TASK MATERIAL:
Definition create_note (utcnow : datetime) (rnd : nat → Z) (payload : NoteCreate)
  : M NoteOut :=
  let now := isoformat utcnow in
  except_sqlite3_Error (with_connection (
    note_id ← insert rnd (nc_title payload) (nc_content payload) now now;
    row ← select_by_id note_id;
    _row_to_note row)).

Definition get_note (note_id : Z) : M NoteOut :=
  except_sqlite3_Error (with_connection (
    row ← select_by_id note_id;
    match row with
    | None => raise (HTTPException 404 "Note not found")
    | Some _ => _row_to_note row
    end)).

Definition update_note (utcnow : datetime) (note_id : Z) (payload : NoteUpdate)
  : M NoteOut :=
  match nu_title payload, nu_content payload with
  | None, None =>
      raise (HTTPException 422
               "At least one of 'title' or 'content' must be provided")
  | _, _ =>
      let now := isoformat utcnow in
      except_sqlite3_Error (with_connection (
        existing ← select_by_id note_id;
        match existing with
        | None => raise (HTTPException 404 "Note not found")
        | Some (_, e) =>
            let new_title := default (r_title e) (nu_title payload) in
            let new_content := default (r_content e) (nu_content payload) in
            update new_title new_content now note_id;;
            row ← select_by_id note_id;
            _row_to_note row
        end))
  end.

(** [Response(status_code=204)]: a response without a body. *)
Record Response : Type := { status_code : Z; body : string }.

Definition delete_note (note_id : Z) : M Response :=
  except_sqlite3_Error (
    with_connection (
      rowcount ← delete_by_id note_id;
      if rowcount =? 0 then raise (HTTPException 404 "Note not found")
      else mret ());;
    mret {| status_code := 204; body := "" |}).

(** ** The routes *)

(** The status FastAPI answers with: the route's own status code for a
    returned value, the code an [HTTPException] carries, and 500 for an
    exception that no handler catches. *)
Definition http_status {A} (success : Z) (r : exn + A) : Z :=
  match r with
  | inr _ => success
  | inl (HTTPException code _) => code
  | inl _ => 500
  end.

INSTRUCTIONS TO FOLLOW: Retype only the lines above between the line with "Some _ => _row_to_note row" and the line with "(success : Z)", counting those two lines as well, and keep every character as it is.

OUTPUT OF THE EXERCISE:
    | Some _ => _row_to_note row
    end)).

Definition update_note (utcnow : datetime) (note_id : Z) (payload : NoteUpdate)
  : M NoteOut :=
  match nu_title payload, nu_content payload with
  | None, None =>
      raise (HTTPException 422
               "At least one of 'title' or 'content' must be provided")
  | _, _ =>
      let now := isoformat utcnow in
      except_sqlite3_Error (with_connection (
        existing ← select_by_id note_id;
        match existing with
        | None => raise (HTTPException 404 "Note not found")
        | Some (_, e) =>
            let new_title := default (r_title e) (nu_title payload) in
            let new_content := default (r_content e) (nu_content payload) in
            update new_title new_content now note_id;;
            row ← select_by_id note_id;
            _row_to_note row
        end))
  end.

(** [Response(status_code=204)]: a response without a body. *)
Record Response : Type := { status_code : Z; body : string }.

Definition delete_note (note_id : Z) : M Response :=
  except_sqlite3_Error (
    with_connection (
      rowcount ← delete_by_id note_id;
      if rowcount =? 0 then raise (HTTPException 404 "Note not found")
      else mret ());;
    mret {| status_code := 204; body := "" |}).

(** ** The routes *)

(** The status FastAPI answers with: the route's own status code for a
    returned value, the code an [HTTPException] carries, and 500 for an
    exception that no handler catches. *)
Definition http_status {A} (success : Z) (r : exn + A) : Z :=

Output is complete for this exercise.